* [YOUR OBJECTIVE]: Start at the line in the entries below that contains "floor is refused. *)", stop at the line that contains "destruct (Compare from", and output exactly the lines in that span, both ends included.

━━ DATA

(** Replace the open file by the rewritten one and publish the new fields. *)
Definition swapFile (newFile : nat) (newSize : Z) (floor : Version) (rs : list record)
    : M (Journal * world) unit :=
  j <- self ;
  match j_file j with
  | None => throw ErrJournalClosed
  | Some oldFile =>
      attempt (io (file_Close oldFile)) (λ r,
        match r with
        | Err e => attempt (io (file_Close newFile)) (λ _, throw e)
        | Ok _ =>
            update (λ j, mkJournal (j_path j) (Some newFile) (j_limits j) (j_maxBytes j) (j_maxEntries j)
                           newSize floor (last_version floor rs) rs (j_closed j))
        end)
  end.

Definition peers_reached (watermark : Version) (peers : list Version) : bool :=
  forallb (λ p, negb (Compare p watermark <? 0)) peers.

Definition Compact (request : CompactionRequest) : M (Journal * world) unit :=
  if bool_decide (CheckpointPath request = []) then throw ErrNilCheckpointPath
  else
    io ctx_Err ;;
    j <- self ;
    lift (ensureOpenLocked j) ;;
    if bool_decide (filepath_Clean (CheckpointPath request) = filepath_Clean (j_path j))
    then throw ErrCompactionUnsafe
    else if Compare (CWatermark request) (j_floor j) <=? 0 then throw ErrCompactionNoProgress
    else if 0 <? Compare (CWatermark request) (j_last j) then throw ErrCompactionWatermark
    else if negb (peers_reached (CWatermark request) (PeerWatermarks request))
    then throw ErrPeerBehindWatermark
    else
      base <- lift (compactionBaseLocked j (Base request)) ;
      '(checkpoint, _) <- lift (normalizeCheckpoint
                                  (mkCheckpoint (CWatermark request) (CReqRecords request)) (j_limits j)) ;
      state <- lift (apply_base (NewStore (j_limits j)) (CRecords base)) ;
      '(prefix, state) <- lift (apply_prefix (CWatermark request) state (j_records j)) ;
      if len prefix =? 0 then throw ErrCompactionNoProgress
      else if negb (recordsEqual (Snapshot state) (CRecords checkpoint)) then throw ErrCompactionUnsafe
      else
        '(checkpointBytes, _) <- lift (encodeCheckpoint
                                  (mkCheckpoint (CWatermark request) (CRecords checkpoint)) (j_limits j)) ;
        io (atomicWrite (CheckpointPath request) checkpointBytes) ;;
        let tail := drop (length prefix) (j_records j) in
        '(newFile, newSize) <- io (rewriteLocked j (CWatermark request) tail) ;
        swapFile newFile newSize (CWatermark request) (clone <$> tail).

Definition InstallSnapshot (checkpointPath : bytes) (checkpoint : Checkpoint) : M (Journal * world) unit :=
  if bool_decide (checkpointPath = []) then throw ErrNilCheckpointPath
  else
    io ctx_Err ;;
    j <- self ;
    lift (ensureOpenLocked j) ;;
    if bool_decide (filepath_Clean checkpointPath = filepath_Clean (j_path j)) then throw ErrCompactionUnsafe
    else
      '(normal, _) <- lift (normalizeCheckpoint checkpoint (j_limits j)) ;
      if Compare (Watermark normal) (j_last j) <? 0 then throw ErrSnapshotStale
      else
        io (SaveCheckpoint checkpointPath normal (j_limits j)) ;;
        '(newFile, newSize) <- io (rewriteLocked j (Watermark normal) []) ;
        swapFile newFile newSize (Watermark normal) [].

━━━━
━━ DATA

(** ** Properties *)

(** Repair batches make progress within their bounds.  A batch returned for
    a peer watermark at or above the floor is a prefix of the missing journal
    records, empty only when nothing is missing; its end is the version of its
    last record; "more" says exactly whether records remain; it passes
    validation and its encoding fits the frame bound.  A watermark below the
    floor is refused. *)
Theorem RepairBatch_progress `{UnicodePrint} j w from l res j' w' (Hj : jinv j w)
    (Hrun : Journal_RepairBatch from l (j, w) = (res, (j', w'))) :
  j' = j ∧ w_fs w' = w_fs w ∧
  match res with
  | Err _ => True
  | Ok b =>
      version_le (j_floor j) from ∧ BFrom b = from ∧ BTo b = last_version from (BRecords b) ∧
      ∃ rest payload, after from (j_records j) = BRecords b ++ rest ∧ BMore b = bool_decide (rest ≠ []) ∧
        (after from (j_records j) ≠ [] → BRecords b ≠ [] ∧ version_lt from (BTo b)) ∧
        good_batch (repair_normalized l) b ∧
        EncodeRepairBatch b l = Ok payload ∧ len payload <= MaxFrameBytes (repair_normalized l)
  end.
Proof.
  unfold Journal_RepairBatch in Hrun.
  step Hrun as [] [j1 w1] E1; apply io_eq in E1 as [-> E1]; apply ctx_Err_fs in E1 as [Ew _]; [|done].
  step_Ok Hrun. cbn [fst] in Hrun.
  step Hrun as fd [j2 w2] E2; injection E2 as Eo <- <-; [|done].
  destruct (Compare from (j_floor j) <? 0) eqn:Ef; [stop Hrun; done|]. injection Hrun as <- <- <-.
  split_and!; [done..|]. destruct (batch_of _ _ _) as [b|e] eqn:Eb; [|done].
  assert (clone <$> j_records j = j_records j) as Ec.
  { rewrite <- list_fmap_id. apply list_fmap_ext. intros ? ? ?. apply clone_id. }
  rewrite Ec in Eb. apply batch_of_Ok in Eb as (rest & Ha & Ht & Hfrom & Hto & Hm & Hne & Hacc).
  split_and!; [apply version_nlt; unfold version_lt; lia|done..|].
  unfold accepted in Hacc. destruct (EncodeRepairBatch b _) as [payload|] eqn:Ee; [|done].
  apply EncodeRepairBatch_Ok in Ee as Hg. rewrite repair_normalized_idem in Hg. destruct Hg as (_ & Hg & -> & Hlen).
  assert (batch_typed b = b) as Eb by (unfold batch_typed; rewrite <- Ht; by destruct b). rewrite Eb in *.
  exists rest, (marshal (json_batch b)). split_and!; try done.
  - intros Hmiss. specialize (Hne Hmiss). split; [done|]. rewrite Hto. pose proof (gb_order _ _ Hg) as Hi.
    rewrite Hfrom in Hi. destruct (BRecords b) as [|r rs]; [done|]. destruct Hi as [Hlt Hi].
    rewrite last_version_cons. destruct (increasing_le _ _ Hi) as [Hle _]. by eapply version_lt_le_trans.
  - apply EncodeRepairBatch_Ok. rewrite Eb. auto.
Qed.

━━━━
━━ DATA

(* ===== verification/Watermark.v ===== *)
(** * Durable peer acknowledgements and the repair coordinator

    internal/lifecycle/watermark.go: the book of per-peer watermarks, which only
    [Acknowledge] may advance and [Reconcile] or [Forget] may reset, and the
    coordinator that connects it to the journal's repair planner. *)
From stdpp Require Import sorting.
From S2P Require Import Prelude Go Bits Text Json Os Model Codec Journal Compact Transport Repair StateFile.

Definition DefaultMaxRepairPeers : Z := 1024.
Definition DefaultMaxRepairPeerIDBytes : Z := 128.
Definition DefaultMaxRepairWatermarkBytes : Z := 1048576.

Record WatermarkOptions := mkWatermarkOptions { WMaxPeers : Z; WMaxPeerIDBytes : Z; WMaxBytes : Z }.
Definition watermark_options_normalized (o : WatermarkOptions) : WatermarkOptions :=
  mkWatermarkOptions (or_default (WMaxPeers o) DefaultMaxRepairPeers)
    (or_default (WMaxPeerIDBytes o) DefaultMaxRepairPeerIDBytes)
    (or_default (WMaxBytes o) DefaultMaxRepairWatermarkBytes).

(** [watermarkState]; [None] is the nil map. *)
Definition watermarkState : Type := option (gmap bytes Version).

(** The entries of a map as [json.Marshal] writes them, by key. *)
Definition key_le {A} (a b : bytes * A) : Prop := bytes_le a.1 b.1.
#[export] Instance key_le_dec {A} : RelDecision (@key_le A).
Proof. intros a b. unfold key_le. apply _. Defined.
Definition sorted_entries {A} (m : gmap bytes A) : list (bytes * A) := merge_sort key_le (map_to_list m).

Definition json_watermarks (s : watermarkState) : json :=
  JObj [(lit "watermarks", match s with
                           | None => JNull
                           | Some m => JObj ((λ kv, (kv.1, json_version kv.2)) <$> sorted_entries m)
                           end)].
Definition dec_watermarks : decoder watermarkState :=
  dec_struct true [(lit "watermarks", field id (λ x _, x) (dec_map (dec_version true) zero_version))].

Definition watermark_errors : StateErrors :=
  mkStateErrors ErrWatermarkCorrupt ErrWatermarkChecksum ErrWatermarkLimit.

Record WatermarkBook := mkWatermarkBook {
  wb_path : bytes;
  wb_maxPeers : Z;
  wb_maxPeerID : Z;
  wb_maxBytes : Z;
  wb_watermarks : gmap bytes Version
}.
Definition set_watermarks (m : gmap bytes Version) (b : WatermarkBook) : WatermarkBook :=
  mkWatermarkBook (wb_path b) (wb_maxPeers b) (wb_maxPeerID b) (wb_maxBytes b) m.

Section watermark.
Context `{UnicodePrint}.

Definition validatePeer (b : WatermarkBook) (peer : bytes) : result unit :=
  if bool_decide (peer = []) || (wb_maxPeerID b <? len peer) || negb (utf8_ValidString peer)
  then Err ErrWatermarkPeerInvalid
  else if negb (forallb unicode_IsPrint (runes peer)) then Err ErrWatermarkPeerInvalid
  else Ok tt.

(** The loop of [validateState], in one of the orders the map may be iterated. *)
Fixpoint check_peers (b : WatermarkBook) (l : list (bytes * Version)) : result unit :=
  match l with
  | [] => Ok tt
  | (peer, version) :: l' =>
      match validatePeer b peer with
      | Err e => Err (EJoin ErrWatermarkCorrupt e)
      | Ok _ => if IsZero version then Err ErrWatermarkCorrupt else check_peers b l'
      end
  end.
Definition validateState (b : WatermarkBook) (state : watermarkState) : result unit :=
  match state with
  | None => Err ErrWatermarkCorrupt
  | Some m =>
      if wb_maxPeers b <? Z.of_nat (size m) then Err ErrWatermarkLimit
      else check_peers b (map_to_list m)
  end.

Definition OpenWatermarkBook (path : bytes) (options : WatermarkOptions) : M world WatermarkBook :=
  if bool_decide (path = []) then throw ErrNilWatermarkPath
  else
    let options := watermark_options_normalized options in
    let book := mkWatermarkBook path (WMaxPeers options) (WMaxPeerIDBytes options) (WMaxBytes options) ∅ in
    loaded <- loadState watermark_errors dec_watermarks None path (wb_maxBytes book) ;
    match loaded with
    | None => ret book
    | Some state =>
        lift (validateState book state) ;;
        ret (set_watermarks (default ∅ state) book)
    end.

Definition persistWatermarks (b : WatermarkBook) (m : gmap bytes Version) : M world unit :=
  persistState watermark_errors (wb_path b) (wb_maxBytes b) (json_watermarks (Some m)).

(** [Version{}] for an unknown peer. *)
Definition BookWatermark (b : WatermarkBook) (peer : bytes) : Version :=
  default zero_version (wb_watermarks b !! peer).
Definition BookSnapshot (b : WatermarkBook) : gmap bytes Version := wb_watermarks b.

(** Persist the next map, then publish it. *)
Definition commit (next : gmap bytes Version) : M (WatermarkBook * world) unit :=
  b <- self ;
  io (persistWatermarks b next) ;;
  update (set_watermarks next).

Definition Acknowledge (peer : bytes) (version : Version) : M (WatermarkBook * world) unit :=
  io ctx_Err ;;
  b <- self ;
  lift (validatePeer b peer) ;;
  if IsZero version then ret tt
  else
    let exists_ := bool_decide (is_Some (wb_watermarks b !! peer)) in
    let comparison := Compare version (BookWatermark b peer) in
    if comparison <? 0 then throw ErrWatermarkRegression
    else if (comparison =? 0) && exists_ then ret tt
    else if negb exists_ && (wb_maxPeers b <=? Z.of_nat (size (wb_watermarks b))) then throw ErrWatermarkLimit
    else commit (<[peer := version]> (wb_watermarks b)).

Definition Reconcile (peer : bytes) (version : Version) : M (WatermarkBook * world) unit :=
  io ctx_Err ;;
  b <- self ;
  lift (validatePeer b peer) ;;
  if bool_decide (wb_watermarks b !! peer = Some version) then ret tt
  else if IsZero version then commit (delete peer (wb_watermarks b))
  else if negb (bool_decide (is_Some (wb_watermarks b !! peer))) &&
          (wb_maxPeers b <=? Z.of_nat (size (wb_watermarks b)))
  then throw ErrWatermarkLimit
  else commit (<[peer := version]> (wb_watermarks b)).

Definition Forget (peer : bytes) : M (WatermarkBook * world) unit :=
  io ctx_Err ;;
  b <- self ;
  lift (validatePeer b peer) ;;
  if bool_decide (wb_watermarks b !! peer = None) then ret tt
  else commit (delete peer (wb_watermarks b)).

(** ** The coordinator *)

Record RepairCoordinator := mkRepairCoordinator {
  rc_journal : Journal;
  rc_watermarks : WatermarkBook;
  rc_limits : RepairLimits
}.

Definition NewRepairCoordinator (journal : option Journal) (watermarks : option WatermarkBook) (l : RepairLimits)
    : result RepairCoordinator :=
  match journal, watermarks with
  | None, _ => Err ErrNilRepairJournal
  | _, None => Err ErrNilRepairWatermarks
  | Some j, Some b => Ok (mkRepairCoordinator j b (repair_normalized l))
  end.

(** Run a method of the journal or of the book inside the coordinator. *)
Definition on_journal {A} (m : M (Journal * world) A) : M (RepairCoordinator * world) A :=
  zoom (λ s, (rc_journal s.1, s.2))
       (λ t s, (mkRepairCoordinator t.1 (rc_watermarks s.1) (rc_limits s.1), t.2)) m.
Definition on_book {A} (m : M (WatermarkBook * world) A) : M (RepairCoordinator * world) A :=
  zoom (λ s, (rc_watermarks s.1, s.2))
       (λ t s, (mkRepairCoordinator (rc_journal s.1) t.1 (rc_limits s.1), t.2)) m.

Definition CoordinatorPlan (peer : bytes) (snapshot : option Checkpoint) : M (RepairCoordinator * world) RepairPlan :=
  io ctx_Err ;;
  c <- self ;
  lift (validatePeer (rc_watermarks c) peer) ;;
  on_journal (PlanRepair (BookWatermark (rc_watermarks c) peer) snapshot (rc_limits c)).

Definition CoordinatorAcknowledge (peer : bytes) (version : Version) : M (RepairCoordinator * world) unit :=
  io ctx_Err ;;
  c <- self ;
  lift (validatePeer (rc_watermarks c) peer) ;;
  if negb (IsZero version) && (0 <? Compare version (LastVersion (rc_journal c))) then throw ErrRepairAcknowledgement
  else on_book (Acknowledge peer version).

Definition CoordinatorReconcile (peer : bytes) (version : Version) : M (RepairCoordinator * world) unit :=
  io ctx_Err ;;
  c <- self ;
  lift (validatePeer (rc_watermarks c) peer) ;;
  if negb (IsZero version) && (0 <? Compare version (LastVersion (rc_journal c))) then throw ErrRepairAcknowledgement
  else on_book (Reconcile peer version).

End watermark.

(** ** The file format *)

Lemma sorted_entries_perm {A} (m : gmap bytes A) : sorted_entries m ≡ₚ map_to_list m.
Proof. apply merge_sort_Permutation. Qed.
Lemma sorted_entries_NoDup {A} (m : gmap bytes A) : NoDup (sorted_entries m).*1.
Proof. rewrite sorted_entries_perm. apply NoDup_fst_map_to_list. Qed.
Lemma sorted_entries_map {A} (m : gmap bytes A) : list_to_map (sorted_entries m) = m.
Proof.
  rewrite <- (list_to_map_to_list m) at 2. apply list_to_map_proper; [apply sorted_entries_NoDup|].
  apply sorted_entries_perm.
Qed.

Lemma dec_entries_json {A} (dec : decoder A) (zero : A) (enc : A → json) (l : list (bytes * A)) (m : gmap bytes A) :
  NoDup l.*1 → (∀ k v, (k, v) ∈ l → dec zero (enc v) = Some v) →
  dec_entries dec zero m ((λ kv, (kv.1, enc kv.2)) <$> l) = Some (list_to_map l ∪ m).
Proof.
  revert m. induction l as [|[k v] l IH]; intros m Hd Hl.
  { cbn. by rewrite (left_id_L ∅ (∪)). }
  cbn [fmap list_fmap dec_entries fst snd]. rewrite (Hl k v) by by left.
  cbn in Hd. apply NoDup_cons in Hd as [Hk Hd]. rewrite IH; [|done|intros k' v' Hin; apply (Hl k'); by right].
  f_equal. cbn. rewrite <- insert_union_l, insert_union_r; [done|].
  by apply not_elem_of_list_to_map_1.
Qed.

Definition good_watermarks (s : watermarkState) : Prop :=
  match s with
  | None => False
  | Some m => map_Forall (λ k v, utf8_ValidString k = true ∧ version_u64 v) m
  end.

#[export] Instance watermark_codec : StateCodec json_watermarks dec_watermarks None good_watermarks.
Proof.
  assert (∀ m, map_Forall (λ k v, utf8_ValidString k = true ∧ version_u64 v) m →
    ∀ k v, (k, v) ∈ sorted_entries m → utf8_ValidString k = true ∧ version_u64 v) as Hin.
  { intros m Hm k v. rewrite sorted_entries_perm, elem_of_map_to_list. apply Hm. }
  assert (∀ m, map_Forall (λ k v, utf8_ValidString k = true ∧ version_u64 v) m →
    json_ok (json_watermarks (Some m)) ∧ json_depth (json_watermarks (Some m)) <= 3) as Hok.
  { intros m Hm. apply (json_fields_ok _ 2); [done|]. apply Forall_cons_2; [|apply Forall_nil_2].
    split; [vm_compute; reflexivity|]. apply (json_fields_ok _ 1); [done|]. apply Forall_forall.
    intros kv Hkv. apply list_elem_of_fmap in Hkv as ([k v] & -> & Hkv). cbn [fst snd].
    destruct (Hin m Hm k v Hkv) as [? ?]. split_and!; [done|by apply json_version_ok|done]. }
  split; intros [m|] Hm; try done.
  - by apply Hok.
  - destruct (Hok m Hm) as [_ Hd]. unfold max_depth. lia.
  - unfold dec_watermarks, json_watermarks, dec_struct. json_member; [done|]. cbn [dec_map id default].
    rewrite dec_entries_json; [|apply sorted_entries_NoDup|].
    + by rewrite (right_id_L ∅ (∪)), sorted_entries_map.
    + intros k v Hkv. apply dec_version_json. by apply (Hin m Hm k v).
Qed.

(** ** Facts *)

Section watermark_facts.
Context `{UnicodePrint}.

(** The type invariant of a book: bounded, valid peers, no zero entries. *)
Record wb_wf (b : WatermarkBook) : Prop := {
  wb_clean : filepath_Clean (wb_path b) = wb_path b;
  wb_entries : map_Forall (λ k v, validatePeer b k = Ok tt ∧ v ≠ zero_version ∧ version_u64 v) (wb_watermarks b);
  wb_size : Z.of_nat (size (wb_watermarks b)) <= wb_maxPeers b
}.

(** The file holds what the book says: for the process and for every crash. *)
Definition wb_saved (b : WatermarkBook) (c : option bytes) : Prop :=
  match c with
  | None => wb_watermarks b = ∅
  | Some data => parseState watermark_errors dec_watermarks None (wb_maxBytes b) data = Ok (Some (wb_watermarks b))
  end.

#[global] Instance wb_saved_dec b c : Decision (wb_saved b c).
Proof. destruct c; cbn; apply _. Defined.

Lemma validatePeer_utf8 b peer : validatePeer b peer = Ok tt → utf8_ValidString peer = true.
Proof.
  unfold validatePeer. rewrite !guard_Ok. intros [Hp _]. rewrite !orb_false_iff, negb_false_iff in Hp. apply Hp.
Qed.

━━━━

* [RESPONSE AREA]:
    floor is refused. *)
Theorem RepairBatch_progress `{UnicodePrint} j w from l res j' w' (Hj : jinv j w)
    (Hrun : Journal_RepairBatch from l (j, w) = (res, (j', w'))) :
  j' = j ∧ w_fs w' = w_fs w ∧
  match res with
  | Err _ => True
  | Ok b =>
      version_le (j_floor j) from ∧ BFrom b = from ∧ BTo b = last_version from (BRecords b) ∧
      ∃ rest payload, after from (j_records j) = BRecords b ++ rest ∧ BMore b = bool_decide (rest ≠ []) ∧
        (after from (j_records j) ≠ [] → BRecords b ≠ [] ∧ version_lt from (BTo b)) ∧
        good_batch (repair_normalized l) b ∧
        EncodeRepairBatch b l = Ok payload ∧ len payload <= MaxFrameBytes (repair_normalized l)
  end.
Proof.
  unfold Journal_RepairBatch in Hrun.
  step Hrun as [] [j1 w1] E1; apply io_eq in E1 as [-> E1]; apply ctx_Err_fs in E1 as [Ew _]; [|done].
  step_Ok Hrun. cbn [fst] in Hrun.
  step Hrun as fd [j2 w2] E2; injection E2 as Eo <- <-; [|done].
  destruct (Compare from (j_floor j) <? 0) eqn:Ef; [stop Hrun; done|]. injection Hrun as <- <- <-.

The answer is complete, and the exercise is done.